Assignment
Your task is to transcribe the data in full.

Start of Data in this exercise

Lemma token_format_witness :
  length (generateToken (repeat 171 32)) = 64%nat.
Proof.
  destruct token_format as [H _].
  apply (H (repeat 171 32)). unfold bytes. repeat constructor.
Defined.

Section Methods.
Variable bcrypt_hash : list N -> list N -> list N.

(** X16. After [generateVerificationToken] on a stored user and a save,
    [findByVerificationToken] with the returned token finds that user,
    provided no other account holds the same hash; the document stores the
    hash of the token, not the token. *)
Theorem verification_token_roundtrip (random : list N) (now : Z) (user : User)
    (us : list User) :
  In user us ->
  (forall u, In u us -> _id u <> _id user ->
     field_is (verificationToken u) (hashToken (generateToken random)) = false) ->
  let token := fst (generateVerificationToken random user) in
  let user' := snd (generateVerificationToken random user) in
  findByVerificationToken token (save bcrypt_hash false [] now user' us)
  = Some (set_updatedAt now user')
  /\ verificationToken user' = Some (hashToken token)
  /\ token = generateToken random.
Proof.
  intros Hin Hothers token user'. split; [|done].
  subst token user'. unfold generateVerificationToken. cbn [fst snd].
  change (hex random) with (generateToken random).
  unfold findByVerificationToken.
  change (hex (sha256 (utf8_encode (generateToken random))))
    with (hashToken (generateToken random)).
  set (h := hashToken (generateToken random)) in *.
  unfold findOne, save, pre_save. cbn [negb].
  change (_id (set_verificationToken (Some h) user)) with (_id user).
  induction us as [|u rest IH]; [done|]. cbn [map find].
  destruct (streq (_id u) (_id user)) eqn:E.
  - cbn [verificationToken set_updatedAt set_verificationToken field_is].
    by rewrite streq_refl.
  - assert (_id u <> _id user) as Hne by (intros Heq; by rewrite Heq, streq_refl in E).
    rewrite (Hothers u (or_introl eq_refl) Hne).
    apply IH.
    + destruct Hin as [->|?]; [done|done].
    + intros v Hv. apply Hothers. by right.
Qed.
(** * Step-segment scheduling core of RepRapFirmware: a shallow embedding

    The development follows [src/Movement/Move.h], [src/Movement/Move.cpp]
    and [src/Movement/MoveSegment.cpp].

    - 32-bit unsigned clock values are integers in [0, 2^32) with the
      wrap-around written out ([wrap32]); the cast [(int32_t)] is [to_int32].
    - A [DriveMovement *] is the index of the object in the array [dms]
      ([None] is [nullptr]); a [DriveMovement **] is either the address of
      [activeDMs] or of the [nextDM] field of one object ([DMPtrPtr]).
    - Loops that walk a linked list take a [fuel] bound; the theorems show
      that a list of [n] nodes needs no more than [n + 1] iterations.
    - In the segment builder ([AddLinearSegments]) a [float] is an IEEE 754
      binary32 number, with the operations of the standard library's
      specification of floating-point arithmetic ([SpecFloat]).
    - In the compensation and bookkeeping code further below a [float] is
      idealised as an exact rational ([Q]); the statements there say so. *)

From Stdlib Require Import ZArith List Bool Lia Arith Sorted Permutation.
From Stdlib Require Import QArith Qfield Lqa.
From Stdlib Require Import SpecFloat.
Import ListNotations.

Local Open Scope Z_scope.

(** ** Machine integers *)

Module Int32.

Definition modulus : Z := 2 ^ 32.
Definition half_modulus : Z := 2 ^ 31.

(** The value of a [uint32_t] expression: reduction modulo 2^32. *)
Definition wrap32 (z : Z) : Z := z mod modulus.

(** [(int32_t)z] for a 32-bit pattern [z]. *)
Definition to_int32 (z : Z) : Z :=
  let u := wrap32 z in
  if u <? half_modulus then u else u - modulus.

(** [(int32_t)(a - b)] on [uint32_t] operands. *)
Definition sdiff (a b : Z) : Z := to_int32 (a - b).

Definition is_uint32 (z : Z) : Prop := 0 <= z < modulus.

End Int32.
Import Int32.

(** ** Single-precision numbers *)

(** [float] is IEEE 754 binary32: a 24-bit significand, exponents below 128,
    rounding to nearest with ties to even, signed zeros, infinities and NaN.
    The operations are those of [SpecFloat] at this format. *)
Definition float : Type := spec_float.

Definition float_prec : Z := 24.
Definition float_emax : Z := 128.

(** [a * b], [a / b], [a - b] and [-a] on operands of type [float]. *)
Definition fmul : float -> float -> float := SFmul float_prec float_emax.
Definition fdiv : float -> float -> float := SFdiv float_prec float_emax.
Definition fsub : float -> float -> float := SFsub float_prec float_emax.
Definition fneg : float -> float := SFopp.

(** The [float] nearest to an integer; [float_of_Z 0] is the literal [0.0]
    passed where a [float] is expected. *)
Definition float_of_Z (z : Z) : float :=
  binary_normalize float_prec float_emax z 0 false.

(** ** Data model *)

(** [MovementFlags] (declared in MoveSegment.h, which is not among the
    sources): a small bitset.  The scheduler only reads [checkEndstops];
    the remaining bits are kept as one integer. *)
Record MovementFlags := mkFlags {
  checkEndstops : bool;
  otherFlags : Z
}.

End of Data in this exercise

Answer box
Lemma token_format_witness :
  length (generateToken (repeat 171 32)) = 64%nat.
Proof.
  destruct token_format as [H _].
  apply (H (repeat 171 32)). unfold bytes. repeat constructor.
Defined.

Section Methods.
Variable bcrypt_hash : list N -> list N -> list N.

(** X16. After [generateVerificationToken] on a stored user and a save,
    [findByVerificationToken] with the returned token finds that user,
    provided no other account holds the same hash; the document stores the
    hash of the token, not the token. *)
Theorem verification_token_roundtrip (random : list N) (now : Z) (user : User)
    (us : list User) :
  In user us ->
  (forall u, In u us -> _id u <> _id user ->
     field_is (verificationToken u) (hashToken (generateToken random)) = false) ->
  let token := fst (generateVerificationToken random user) in
  let user' := snd (generateVerificationToken random user) in
  findByVerificationToken token (save bcrypt_hash false [] now user' us)
  = Some (set_updatedAt now user')
  /\ verificationToken user' = Some (hashToken token)
  /\ token = generateToken random.
Proof.
  intros Hin Hothers token user'. split; [|done].
  subst token user'. unfold generateVerificationToken. cbn [fst snd].
  change (hex random) with (generateToken random).
  unfold findByVerificationToken.
  change (hex (sha256 (utf8_encode (generateToken random))))
    with (hashToken (generateToken random)).
  set (h := hashToken (generateToken random)) in *.
  unfold findOne, save, pre_save. cbn [negb].
  change (_id (set_verificationToken (Some h) user)) with (_id user).
  induction us as [|u rest IH]; [done|]. cbn [map find].
  destruct (streq (_id u) (_id user)) eqn:E.
  - cbn [verificationToken set_updatedAt set_verificationToken field_is].
    by rewrite streq_refl.
  - assert (_id u <> _id user) as Hne by (intros Heq; by rewrite Heq, streq_refl in E).
    rewrite (Hothers u (or_introl eq_refl) Hne).
    apply IH.
    + destruct Hin as [->|?]; [done|done].
    + intros v Hv. apply Hothers. by right.
Qed.
(** * Step-segment scheduling core of RepRapFirmware: a shallow embedding

    The development follows [src/Movement/Move.h], [src/Movement/Move.cpp]
    and [src/Movement/MoveSegment.cpp].

    - 32-bit unsigned clock values are integers in [0, 2^32) with the
      wrap-around written out ([wrap32]); the cast [(int32_t)] is [to_int32].
    - A [DriveMovement *] is the index of the object in the array [dms]
      ([None] is [nullptr]); a [DriveMovement **] is either the address of
      [activeDMs] or of the [nextDM] field of one object ([DMPtrPtr]).
    - Loops that walk a linked list take a [fuel] bound; the theorems show
      that a list of [n] nodes needs no more than [n + 1] iterations.
    - In the segment builder ([AddLinearSegments]) a [float] is an IEEE 754
      binary32 number, with the operations of the standard library's
      specification of floating-point arithmetic ([SpecFloat]).
    - In the compensation and bookkeeping code further below a [float] is
      idealised as an exact rational ([Q]); the statements there say so. *)

From Stdlib Require Import ZArith List Bool Lia Arith Sorted Permutation.
From Stdlib Require Import QArith Qfield Lqa.
From Stdlib Require Import SpecFloat.
Import ListNotations.

Local Open Scope Z_scope.

(** ** Machine integers *)

Module Int32.

Definition modulus : Z := 2 ^ 32.
Definition half_modulus : Z := 2 ^ 31.

(** The value of a [uint32_t] expression: reduction modulo 2^32. *)
Definition wrap32 (z : Z) : Z := z mod modulus.

(** [(int32_t)z] for a 32-bit pattern [z]. *)
Definition to_int32 (z : Z) : Z :=
  let u := wrap32 z in
  if u <? half_modulus then u else u - modulus.

(** [(int32_t)(a - b)] on [uint32_t] operands. *)
Definition sdiff (a b : Z) : Z := to_int32 (a - b).

Definition is_uint32 (z : Z) : Prop := 0 <= z < modulus.

End Int32.
Import Int32.

(** ** Single-precision numbers *)

(** [float] is IEEE 754 binary32: a 24-bit significand, exponents below 128,
    rounding to nearest with ties to even, signed zeros, infinities and NaN.
    The operations are those of [SpecFloat] at this format. *)
Definition float : Type := spec_float.

Definition float_prec : Z := 24.
Definition float_emax : Z := 128.

(** [a * b], [a / b], [a - b] and [-a] on operands of type [float]. *)
Definition fmul : float -> float -> float := SFmul float_prec float_emax.
Definition fdiv : float -> float -> float := SFdiv float_prec float_emax.
Definition fsub : float -> float -> float := SFsub float_prec float_emax.
Definition fneg : float -> float := SFopp.

(** The [float] nearest to an integer; [float_of_Z 0] is the literal [0.0]
    passed where a [float] is expected. *)
Definition float_of_Z (z : Z) : float :=
  binary_normalize float_prec float_emax z 0 false.

(** ** Data model *)

(** [MovementFlags] (declared in MoveSegment.h, which is not among the
    sources): a small bitset.  The scheduler only reads [checkEndstops];
    the remaining bits are kept as one integer. *)
Record MovementFlags := mkFlags {
  checkEndstops : bool;
  otherFlags : Z
}.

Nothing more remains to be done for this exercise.